=== Begin Enclosure ===

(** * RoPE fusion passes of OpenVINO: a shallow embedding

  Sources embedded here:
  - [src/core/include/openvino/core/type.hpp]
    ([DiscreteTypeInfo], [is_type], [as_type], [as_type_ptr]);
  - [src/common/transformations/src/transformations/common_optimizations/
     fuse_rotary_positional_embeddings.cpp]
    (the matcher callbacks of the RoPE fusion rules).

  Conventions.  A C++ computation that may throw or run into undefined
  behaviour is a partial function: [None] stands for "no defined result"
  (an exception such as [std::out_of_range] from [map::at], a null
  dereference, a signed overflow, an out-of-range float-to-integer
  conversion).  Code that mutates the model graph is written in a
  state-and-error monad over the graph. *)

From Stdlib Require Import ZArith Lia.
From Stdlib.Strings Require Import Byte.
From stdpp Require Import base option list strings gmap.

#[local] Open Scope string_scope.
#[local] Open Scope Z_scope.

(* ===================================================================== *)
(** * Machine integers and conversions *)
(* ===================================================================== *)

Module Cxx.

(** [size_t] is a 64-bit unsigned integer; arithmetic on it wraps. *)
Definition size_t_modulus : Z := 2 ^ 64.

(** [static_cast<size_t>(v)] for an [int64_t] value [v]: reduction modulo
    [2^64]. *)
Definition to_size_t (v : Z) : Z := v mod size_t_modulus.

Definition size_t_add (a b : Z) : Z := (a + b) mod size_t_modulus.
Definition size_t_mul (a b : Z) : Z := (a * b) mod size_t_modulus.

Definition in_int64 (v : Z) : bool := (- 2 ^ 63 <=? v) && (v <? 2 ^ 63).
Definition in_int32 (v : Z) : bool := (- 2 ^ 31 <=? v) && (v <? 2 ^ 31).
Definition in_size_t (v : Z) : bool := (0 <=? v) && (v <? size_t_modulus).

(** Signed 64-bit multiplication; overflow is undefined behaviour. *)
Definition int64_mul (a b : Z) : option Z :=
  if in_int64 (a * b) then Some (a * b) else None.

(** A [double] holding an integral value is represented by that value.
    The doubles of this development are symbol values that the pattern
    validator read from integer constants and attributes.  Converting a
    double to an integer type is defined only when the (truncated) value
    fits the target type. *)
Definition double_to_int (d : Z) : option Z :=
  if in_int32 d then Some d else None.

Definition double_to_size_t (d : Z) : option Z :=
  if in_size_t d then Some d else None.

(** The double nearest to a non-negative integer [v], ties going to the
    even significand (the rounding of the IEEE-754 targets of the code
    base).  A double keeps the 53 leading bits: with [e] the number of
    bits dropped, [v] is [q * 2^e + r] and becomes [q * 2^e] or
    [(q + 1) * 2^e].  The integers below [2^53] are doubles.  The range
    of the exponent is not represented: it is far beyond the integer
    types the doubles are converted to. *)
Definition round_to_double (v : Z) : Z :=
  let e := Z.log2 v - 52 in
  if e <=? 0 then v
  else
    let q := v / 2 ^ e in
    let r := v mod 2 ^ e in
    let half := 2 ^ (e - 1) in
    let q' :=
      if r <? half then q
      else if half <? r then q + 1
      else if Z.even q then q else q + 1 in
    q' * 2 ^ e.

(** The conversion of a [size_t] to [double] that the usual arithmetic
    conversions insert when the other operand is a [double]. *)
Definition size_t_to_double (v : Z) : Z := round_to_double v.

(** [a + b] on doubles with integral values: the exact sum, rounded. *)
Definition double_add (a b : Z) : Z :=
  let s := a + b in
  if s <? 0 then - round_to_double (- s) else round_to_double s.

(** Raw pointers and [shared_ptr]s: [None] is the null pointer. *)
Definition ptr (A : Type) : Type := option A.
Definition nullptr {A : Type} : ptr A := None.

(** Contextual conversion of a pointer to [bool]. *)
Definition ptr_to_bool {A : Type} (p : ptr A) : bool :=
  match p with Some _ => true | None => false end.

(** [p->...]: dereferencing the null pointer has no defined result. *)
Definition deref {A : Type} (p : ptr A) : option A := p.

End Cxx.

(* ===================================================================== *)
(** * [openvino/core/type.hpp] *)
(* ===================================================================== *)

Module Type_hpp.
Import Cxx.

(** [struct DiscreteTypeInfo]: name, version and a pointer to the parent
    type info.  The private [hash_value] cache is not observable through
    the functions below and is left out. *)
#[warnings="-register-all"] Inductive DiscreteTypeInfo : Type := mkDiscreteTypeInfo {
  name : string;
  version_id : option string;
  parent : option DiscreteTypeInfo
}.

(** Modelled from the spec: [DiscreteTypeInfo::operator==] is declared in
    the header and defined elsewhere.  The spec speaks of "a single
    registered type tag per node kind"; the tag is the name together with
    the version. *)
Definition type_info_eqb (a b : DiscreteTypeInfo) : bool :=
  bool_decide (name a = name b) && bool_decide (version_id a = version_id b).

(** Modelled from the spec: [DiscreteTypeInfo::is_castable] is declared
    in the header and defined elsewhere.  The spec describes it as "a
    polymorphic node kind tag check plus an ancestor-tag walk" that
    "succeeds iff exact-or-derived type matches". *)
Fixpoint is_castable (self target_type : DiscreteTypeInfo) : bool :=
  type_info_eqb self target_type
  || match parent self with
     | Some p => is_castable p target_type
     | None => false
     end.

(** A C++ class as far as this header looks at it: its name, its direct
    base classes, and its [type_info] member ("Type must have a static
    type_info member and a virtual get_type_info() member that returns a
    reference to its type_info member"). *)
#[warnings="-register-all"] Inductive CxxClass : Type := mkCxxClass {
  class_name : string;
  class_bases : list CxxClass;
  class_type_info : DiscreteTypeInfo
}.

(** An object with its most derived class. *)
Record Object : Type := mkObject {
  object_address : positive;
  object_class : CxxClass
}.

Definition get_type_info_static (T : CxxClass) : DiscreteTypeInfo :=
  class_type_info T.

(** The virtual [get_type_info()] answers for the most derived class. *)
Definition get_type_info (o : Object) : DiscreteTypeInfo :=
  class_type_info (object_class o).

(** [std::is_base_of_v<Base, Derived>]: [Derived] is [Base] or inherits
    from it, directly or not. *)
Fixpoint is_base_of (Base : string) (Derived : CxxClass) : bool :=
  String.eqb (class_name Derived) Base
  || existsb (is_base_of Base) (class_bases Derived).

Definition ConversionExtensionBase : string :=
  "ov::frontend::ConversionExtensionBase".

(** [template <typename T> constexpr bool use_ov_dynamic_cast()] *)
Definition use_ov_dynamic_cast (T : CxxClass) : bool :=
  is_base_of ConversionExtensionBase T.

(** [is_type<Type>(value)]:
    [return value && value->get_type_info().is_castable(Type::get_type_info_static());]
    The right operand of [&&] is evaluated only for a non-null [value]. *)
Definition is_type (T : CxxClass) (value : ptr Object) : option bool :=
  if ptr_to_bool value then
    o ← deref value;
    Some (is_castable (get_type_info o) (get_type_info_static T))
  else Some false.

=== End Enclosure ===

*Exercise directions*
Find where the line with "the version. *)" sits in the material above, then copy exactly from it through the line with "class_type_info (object_class o).". Add no other line.

*Completed task*
    the version. *)
Definition type_info_eqb (a b : DiscreteTypeInfo) : bool :=
  bool_decide (name a = name b) && bool_decide (version_id a = version_id b).

(** Modelled from the spec: [DiscreteTypeInfo::is_castable] is declared
    in the header and defined elsewhere.  The spec describes it as "a
    polymorphic node kind tag check plus an ancestor-tag walk" that
    "succeeds iff exact-or-derived type matches". *)
Fixpoint is_castable (self target_type : DiscreteTypeInfo) : bool :=
  type_info_eqb self target_type
  || match parent self with
     | Some p => is_castable p target_type
     | None => false
     end.

(** A C++ class as far as this header looks at it: its name, its direct
    base classes, and its [type_info] member ("Type must have a static
    type_info member and a virtual get_type_info() member that returns a
    reference to its type_info member"). *)
#[warnings="-register-all"] Inductive CxxClass : Type := mkCxxClass {
  class_name : string;
  class_bases : list CxxClass;
  class_type_info : DiscreteTypeInfo
}.

(** An object with its most derived class. *)
Record Object : Type := mkObject {
  object_address : positive;
  object_class : CxxClass
}.

Definition get_type_info_static (T : CxxClass) : DiscreteTypeInfo :=
  class_type_info T.

(** The virtual [get_type_info()] answers for the most derived class. *)
Definition get_type_info (o : Object) : DiscreteTypeInfo :=
  class_type_info (object_class o).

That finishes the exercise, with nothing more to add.